**Data records:**
++++++
(* ===== verification/Prelude.v ===== *)
(** * The Oppex Rust SDK: a verification development

    The crate under src/rust posts incidents to the Oppex API: a validated request
    is rendered as JSON, sent over HTTPS, retried on a fixed backoff schedule, and
    delivered either on the calling thread or by two background workers behind a
    bounded queue that drops its oldest entry when full. Closing the client drains
    the queue for at most ten seconds.

    ** How the program is put together

    A call of [IncidentClient] (client.rs) checks the flag [closed] and the service
    key. [post] then runs [Inner::deliver]: it serializes the request (wire.rs) and
    runs the retry loop (retry.rs) over [Transport::send] (transport.rs), which does
    one HTTP exchange with [ureq] and decodes the answer (wire.rs, with serde_json).
    Between attempts the loop waits on the client's interrupt (interrupt.rs).
    [post_async] boxes the same delivery as a task and submits it to the dispatcher
    (dispatcher.rs), which counts evictions in the drop logger (drop_logger.rs).
    [close] swaps the flag, signals the interrupt and closes the dispatcher.

    ** The files, and the code each of them models

    - [Prelude]: [Result] and the operator [?], machine integers, instants and
      durations, strings as lists of Unicode scalar values, counting lemmas, the
      tactic [cases] and the hint databases [rust_str] and [rust_inv].
    - [Fairness]: the one argument about fair schedulers that the liveness theorems
      share, over any step relation.
    - [Error], [Severity], [Response]: error.rs, severity.rs, response.rs. The accessors
      of a response and of a request are the modules [IncidentResponse] and
      [IncidentRequest], beside the fields they return.
    - [Request]: request.rs; the builder is the module [IncidentRequestBuilder],
      [build] keeps the order of the checks of the code. The clock it may read is an
      argument.
    - [Json]: the interface to serde_json, a class of operations and a class of laws;
      [JsonRef] is an executable reader and writer that satisfies the laws.
    - [Wire]: wire.rs, one definition per push function, the buffer and its flag
      [first] passed as a pair; [parse_response].
    - [Interrupt]: interrupt.rs as a step relation over the flag, the clock and the
      threads inside [signal] and [wait]; the loop of [wait_timeout_while] is written
      out in [check].
    - [Retry]: retry.rs; [retry_loop] is defined by well-founded recursion on the
      delays that are left, over a world in which the operation and the wait act. The
      interface to the interrupt is the class [Waiter] with [WaiterLaws].
    - [InterruptWorld]: discharges that interface: a world whose wait is an execution
      of [Interrupt.step], so that the laws are consequences of its invariant.
    - [Transport]: transport.rs; [ureq] is the class [Ureq]. [Stub] is a scripted
      network for the witnesses and models no code.
    - [DropLogger]: drop_logger.rs.
    - [Dispatcher]: dispatcher.rs. The critical sections are functions
      ([submit_section], [close_section], [work_section], [done_section],
      [drain_section]); [run_thread] strings them together with the notifications and
      the logging in the order of the source; [step] adds the scheduler, the choice of
      the thread [notify_one] wakes, spurious wake-ups, timeouts, time and panicking
      tasks. [play] executes a schedule.
    - [DispatcherInv]: its invariants by rule induction. [DispatcherSpec]: the abstract
      bounded queue and the simulation. [DispatcherProps]: its properties.
    - [DispatcherLive]: infinite executions of the dispatcher under a fair scheduler,
      and what becomes of its queue. [DispatcherShutdown]: what becomes of its calls and
      of its workers.
    - [Client]: client.rs without the sharing between threads: the builder, the checks,
      the four calls and the delivery. A task is the data its closure captures.
    - [ClientSystem]: client.rs as a system: the calls of any number of threads, each a
      sequence of atomic steps, on top of the steps of the dispatcher. What a delivery
      does is left open.
    - [DeliverySystem]: the whole SDK at work. A synchronous call and every task a worker
      runs is the retry loop cut at its visible points (an attempt starts, an attempt
      ends, a wait starts, a wait ends); the waits are those of the one [Interrupt]
      machine the close signals. [play_events] executes a schedule.
    - [DeliveryInv]: what a single delivery keeps: it replays the loop of [Retry].
      [DeliveryOwner]: the system simulates [ClientSystem], and each delivery under way
      belongs to one call or one worker. [DeliveryCalls]: where deliveries come from, how
      many requests are left to each after the signal, the result handed to the caller
      and the debug log. [DeliveryProps]: the properties of the whole.
    - [DeliveryFair]: infinite runs of the whole system in which every call, delivery,
      backoff, owner and thread of the dispatcher gets its turns and time goes on; its
      dispatcher then runs as in [DispatcherLive]. [DeliveryLive]: what such runs come
      to, and fair runs from finite schedules. [DeliveryHealthy]: the system on a network
      that answers every request with success.
    - [Programs]: lib.rs's [VERSION], and the two programs of the repository that use the
      crate, .github/smoke/rust/src/main.rs ([Smoke]) and src/rust/examples/plain.rs
      ([Plain]), in a small monad for a process that prints and exits and holds its
      clients; [close] is the swap of the flag, the signal and the drain, and a client is
      dropped, which closes it, at the end of its scope ([dropping]).
    - [UnitTests], [SystemTests]: the crate's own tests and tests/public_api.rs as
      executable definitions, with the lemmas that they pass on the model: those of the
      retry loop in every world that meets the contract of the interrupt, those of the
      public API on every network, the others on the reference instance of serde_json,
      on a loopback server and under a round-robin scheduler. [Loopback]: that server's
      reading and writing of bytes, over the UTF-8 of [Utf8]. [ThreadTests]: the test that
      posts from eight threads, in the system of [DeliverySystem]; it passes in every
      interleaving in which its threads end.

    ** What the theorems show

    - Requests: [Request.build_ok], [Request.build_err]: which builders are accepted, with
      which request, and which error is reported first.
    - Wire format: [Wire.serialize_is_reference], [Wire.payload_roundtrip],
      [Wire.parse_envelope]: the payload is the reference rendering and reads back to the
      request; responses decode with the documented defaults.
    - Attempts: [Transport.send_retry_policy], [Transport.send_no_echo]: which attempts
      may be retried, and what may appear in a message.
    - Retries: [Retry.execute_spec] (termination and exact result) and its consequences
      for the returned failure and the time bound; the interrupt meets the contract the
      loop relies on ([Interrupt.wait_meets_contract],
      [Interrupt.signal_wakes_everyone]).
    - Dispatcher: [DispatcherSpec.dispatcher_refines_queue] (refinement),
      [DispatcherProps.tasks_conserved], [DispatcherProps.dispatcher_bounds],
      [DispatcherProps.early_close_loses_nothing],
      [DispatcherProps.evictions_accounted] (safety), [DispatcherProps.open_wakeups],
      [DispatcherProps.calls_return] (wake-ups and termination),
      [DispatcherShutdown.shutdown_completes] (liveness under fairness), and two corners
      in which it does not do what its comments say: [DispatcherProps.close_loses_wakeup],
      [DispatcherProps.panic_delays_close].
    - Client: [Client.post_errors], [Client.post_sends], [Client.posted_service_key],
      [Client.post_results_typed] (errors, requests sent, the service key of each request
      sent, types of the results); as a system, [ClientSystem.async_result],
      [ClientSystem.shutdown_order], [ClientSystem.close_completes].
    - The whole system: a delivery returns what the loop of [Retry]
      returns, however it was interleaved ([DeliveryProps.delivery_runs_the_loop]); attempts are
      spaced by the schedule ([DeliveryProps.attempts_spaced]), and after the signal of a
      close each delivery sends at most one more request
      ([DeliveryProps.signal_stops_retries]); behind every request of an execution is a
      call of that execution that passed its checks, and the request has the key that
      call prescribes ([DeliveryProps.requests_justified]); every accepted task is
      delivered at most once and in order ([DeliveryProps.delivered_once]), a synchronous
      call returns its own delivery's result ([DeliveryProps.post_returns]), and the
      failures of the others are logged, once each ([DeliveryProps.failures_logged]).
    - The whole system under a fair scheduler: every call returns
      ([DeliveryLive.calls_complete]), every accepted incident leaves the queue and every
      delivery that begins is returned to its owner ([DeliveryLive.incidents_complete]),
      a closed client comes to rest, with its workers gone and nothing sent any more
      ([DeliveryLive.close_quiesces]), and on a network that works every post returns what
      the server answered its single request ([DeliveryHealthy.healthy_posts_succeed]).
    - Programs: [Programs.Smoke.smoke_passes]: where nobody listens the smoke program
      goes through the whole schedule, and succeeds.
    - Smaller facts of the same kind are lemmas beside these, among them
      [Wire.payload_injective], [Request.rebuild], [Client.async_agrees_with_sync],
      [Retry.failure_is_last_attempt], [DeliveryProps.system_refines] (the runs of the
      system are runs of [ClientSystem] and of [Interrupt]), [DispatcherLive.accepted_leave],
      [Programs.close_shuts], [Programs.Plain.plain_posts], [DispatcherProps.close_releases_workers], [DispatcherProps.panics_stop_delivery]
      and [DropLogger.summaries_rate_limited].

    ** Bounds and conventions

    Integers are [Z]; a conversion that can fail checks its range ([i32_try_from],
    [i64_try_from]), and the [u64] of the drop logger wraps at 2^64 as in a release
    build. The type of [priority] ([u8]) and of [src_timestamp] ([i64]) bounds what the
    program can pass; the theorems that need such a bound state it. Time is in
    nanoseconds from an arbitrary origin, and a critical section reads the clock at one
    instant. No definition that models code of the repository uses fuel: the retry loop
    and the loop of the loopback server recurse on a measure, the drain of a program on
    the tasks that are queued, and the concurrent parts are relations. Two models of
    library code do: UTF-8 decoding takes as much fuel as there are bytes, which
    [Utf8.decode_loop_enough] shows to be enough, and the reader of [JsonRef] as much as
    there are chars, which its laws show to be enough for what the client writes. The states of [ClientSystem] and
    [DeliverySystem] carry ghost fields that no step reads to decide anything: what was
    accepted, started and evicted, the requests, attempts and answers of each delivery.

    ** What is not modelled, and why

    The derived Debug formatting (a parameter where a program prints with it); the
    resident memory and the sockets of [ureq]; TLS; the poisoning of locks, which the code
    always recovers from (no code that can panic runs with a lock held, short of
    an exhausted allocator); failure to spawn a worker, which panics; the wrap-around
    of the [usize] counter of attempts and of [active], which is bounded by the number
    of workers. A task that panics is a step of [Dispatcher], and not of
    [DeliverySystem], whose deliveries do not panic; the liveness theorems of the
    dispatcher are about executions without panics. Fairness is an assumption of theirs:
    a thread that can move is not passed over for ever, an exchange with the network is
    over at some point, with an answer or with the error of one of the timeouts [ureq] is
    given, and the clock goes on. The programs of [Programs] and the tests run their
    client on one thread, but for the test of [ThreadTests]; of what the workers may do
    beside it they see one order, in which the queued tasks are delivered one by one
    while [close] drains (every other one is [DeliverySystem]'s), and the lines they
    log are not kept, since no program installs a logger; of the sockets of the tests'
    server only the bytes of one connection are modelled. The SDKs in the other languages
    of the repository are separate programs. *)

From stdpp Require Import prelude list strings.
From Stdlib Require Import NArith ZArith Lia.
From Stdlib Require Import DecimalString DecimalZ.
(* ===== verification/Utf8.v ===== *)
(** * Text as bytes

    The UTF-8 encoding of the strings of [Prelude], and its reading back, strict
    ([str::from_utf8]) and lossy ([String::from_utf8_lossy]). It models the part of
    Rust's standard library that the loopback server of the tests uses on its sockets,
    and no code of the crate. *)

From stdpp Require Import prelude list.
From Stdlib Require Import NArith ZArith Lia ZifyBool ZifyN.
From S2P Require Import Prelude.

Abbreviation bytes := (list N).

(** The Unicode scalar values. *)
Definition is_char (c : char) : bool := ((c <? 55296) || ((57343 <? c) && (c <? 1114112)))%N.

Definition encode_char (c : char) : bytes :=
  (if c <? 128 then [c]
   else if c <? 2048 then [192 + c / 64; 128 + c mod 64]
   else if c <? 65536 then [224 + c / 4096; 128 + (c / 64) mod 64; 128 + c mod 64]
   else [240 + c / 262144; 128 + (c / 4096) mod 64; 128 + (c / 64) mod 64; 128 + c mod 64])%N.

(** [str::as_bytes] *)
Definition encode (s : str) : bytes := concat (encode_char <$> s).

Definition between (lo hi b : N) : bool := ((lo <=? b) && (b <=? hi))%N.
Definition continues (b : N) : bool := between 128 191 b.

(** The range of the second byte of a sequence of three or four. *)
Definition second_ok (b0 b1 : N) : bool :=
  (between (if b0 =? 224 then 160 else if b0 =? 240 then 144 else 128)
           (if b0 =? 237 then 159 else if b0 =? 244 then 143 else 191) b1)%N.

(** The first char, or [None] for the longest prefix that could begin one, and the
    bytes behind it. *)
Definition decode_char (b0 : N) (rest : bytes) : option char * bytes :=
  (if b0 <? 128 then (Some b0, rest)
   else if between 194 223 b0 then
     match rest with
     | b1 :: rest1 => if continues b1 then (Some ((b0 - 192) * 64 + (b1 - 128)), rest1) else (None, rest)
     | [] => (None, [])
     end
   else if between 224 239 b0 then
     match rest with
     | b1 :: rest1 =>
         if second_ok b0 b1 then
           match rest1 with
           | b2 :: rest2 =>
               if continues b2
               then (Some ((b0 - 224) * 4096 + (b1 - 128) * 64 + (b2 - 128)), rest2) else (None, rest1)
           | [] => (None, [])
           end
         else (None, rest)
     | [] => (None, [])
     end
   else if between 240 244 b0 then
     match rest with
     | b1 :: rest1 =>
         if second_ok b0 b1 then
           match rest1 with
           | b2 :: rest2 =>
               if continues b2 then
                 match rest2 with
                 | b3 :: rest3 =>
                     if continues b3
                     then (Some ((b0 - 240) * 262144 + (b1 - 128) * 4096 + (b2 - 128) * 64 + (b3 - 128)), rest3)
                     else (None, rest2)
                 | [] => (None, [])
                 end
               else (None, rest1)
           | [] => (None, [])
           end
         else (None, rest)
     | [] => (None, [])
     end
   else (None, rest))%N.

(** What a text comes to, [None] standing for what cannot be decoded. Every turn
    consumes a byte, so as much fuel as there are bytes is enough. *)
Fixpoint decode_loop (fuel : nat) (l : bytes) : list (option char) :=
  match fuel, l with
  | S fuel, b0 :: rest => let '(c, rest) := decode_char b0 rest in c :: decode_loop fuel rest
  | _, _ => []
  end.

Definition decode (l : bytes) : list (option char) := decode_loop (length l) l.

(** [str::from_utf8] *)
Definition from_utf8 (l : bytes) : option str := mapM id (decode l).

(** [String::from_utf8_lossy]: U+FFFD for what cannot be decoded. *)
Definition from_utf8_lossy (l : bytes) : str := default 65533%N <$> decode l.

(** ** What is written is read back *)

Lemma decode_char_le (b0 : N) (rest : bytes) : length (decode_char b0 rest).2 <= length rest.
Proof. unfold decode_char. repeat case_match; simpl; lia. Qed.

(** More fuel than there are bytes makes no difference. *)
Lemma decode_loop_enough (fuel : nat) (l : bytes) : length l <= fuel -> decode_loop fuel l = decode l.
Proof.
  unfold decode. revert l. assert (Hany : forall n m l, length l <= n -> length l <= m -> decode_loop n l = decode_loop m l).
  { induction n as [|n IH]; intros [|m] [|b0 rest]; simpl; try done; try lia. intros Hn Hm.
    pose proof (decode_char_le b0 rest). destruct (decode_char b0 rest) as [c rest']. simpl in *. f_equal. apply IH; lia. }
  intros l Hl. by apply Hany.
Qed.

Lemma decode_cons (b0 : N) (rest : bytes) :
  decode (b0 :: rest) = (decode_char b0 rest).1 :: decode (decode_char b0 rest).2.
Proof.
  unfold decode at 1. simpl. pose proof (decode_char_le b0 rest). destruct (decode_char b0 rest) as [c rest'].
  simpl in *. by rewrite decode_loop_enough.
Qed.

(** Decides the test of the next conditional, by arithmetic. *)
Local Ltac Zify.zify_post_hook ::= Z.to_euclidean_division_equations.
Ltac decide_test :=
  match goal with
  | |- context [if ?b then _ else _] =>
      first [ let H := fresh in assert (H : b = true) by (unfold second_ok, continues, between; repeat case_match; lia);
              rewrite H; clear H
            | let H := fresh in assert (H : b = false) by (unfold between; lia); rewrite H; clear H ]
  end.

Lemma decode_encode_char (c : char) (rest : bytes) :
  is_char c = true -> exists b0 tail, encode_char c = b0 :: tail /\ decode_char b0 (tail ++ rest) = (Some c, rest).
Proof.
  intros Hc. unfold is_char in Hc. unfold encode_char.
  destruct (N.ltb_spec c 128); [|destruct (N.ltb_spec c 2048); [|destruct (N.ltb_spec c 65536)]];
    (eexists _, _; split; [reflexivity|]); unfold decode_char;
    cbn [app]; repeat decide_test; first [reflexivity|do 2 f_equal; lia].
Qed.

Lemma decode_encode (s : str) (rest : bytes) :
  forallb is_char s = true -> decode (encode s ++ rest) = (Some <$> s) ++ decode rest.
Proof.
  induction s as [|c s IH]; [done|]. simpl. intros [Hc Hs]%andb_prop.
  change (encode (c :: s)) with (encode_char c ++ encode s). rewrite <-app_assoc.
  destruct (decode_encode_char c (encode s ++ rest) Hc) as (b0 & tail & -> & Hd).
  simpl app. rewrite decode_cons, Hd. simpl. by rewrite IH.
Qed.

Lemma from_utf8_encode (s : str) : forallb is_char s = true -> from_utf8 (encode s) = Some s.
Proof.
  intros Hs. unfold from_utf8. rewrite <-(app_nil_r (encode s)), decode_encode by done.
  rewrite app_nil_r. apply mapM_Some. apply Forall2_fmap_l, Forall_Forall2_diag. by apply Forall_true.
Qed.

Lemma from_utf8_lossy_encode (s : str) : forallb is_char s = true -> from_utf8_lossy (encode s) = s.
Proof.
  intros Hs. unfold from_utf8_lossy. rewrite <-(app_nil_r (encode s)), decode_encode by done.
  rewrite app_nil_r, <-list_fmap_compose. by apply list_fmap_id.
Qed.

(** A text without a line feed has no byte of one. *)
Lemma encode_no_newline (s : str) : 10%N ∉ s -> 10%N ∉ encode s.
Proof.
  induction s as [|c s IH]; [by rewrite !elem_of_nil|].
  change (encode (c :: s)) with (encode_char c ++ encode s). rewrite elem_of_cons, elem_of_app. intros Hno [Hin|Hin]; [|by apply IH; auto].
  apply Hno. left. unfold encode_char in Hin. repeat case_match; rewrite ?elem_of_cons, elem_of_nil in Hin; lia.
Qed.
++++++
**Action item:**
As the answer, set down only the lines from the data above between the one holding "[IncidentRequest], beside the" and the one holding "[JsonRef] is an", inclusive, exactly as they read.

**Solution for this problem:**
      [IncidentRequest], beside the fields they return.
    - [Request]: request.rs; the builder is the module [IncidentRequestBuilder],
      [build] keeps the order of the checks of the code. The clock it may read is an
      argument.
    - [Json]: the interface to serde_json, a class of operations and a class of laws;
      [JsonRef] is an executable reader and writer that satisfies the laws.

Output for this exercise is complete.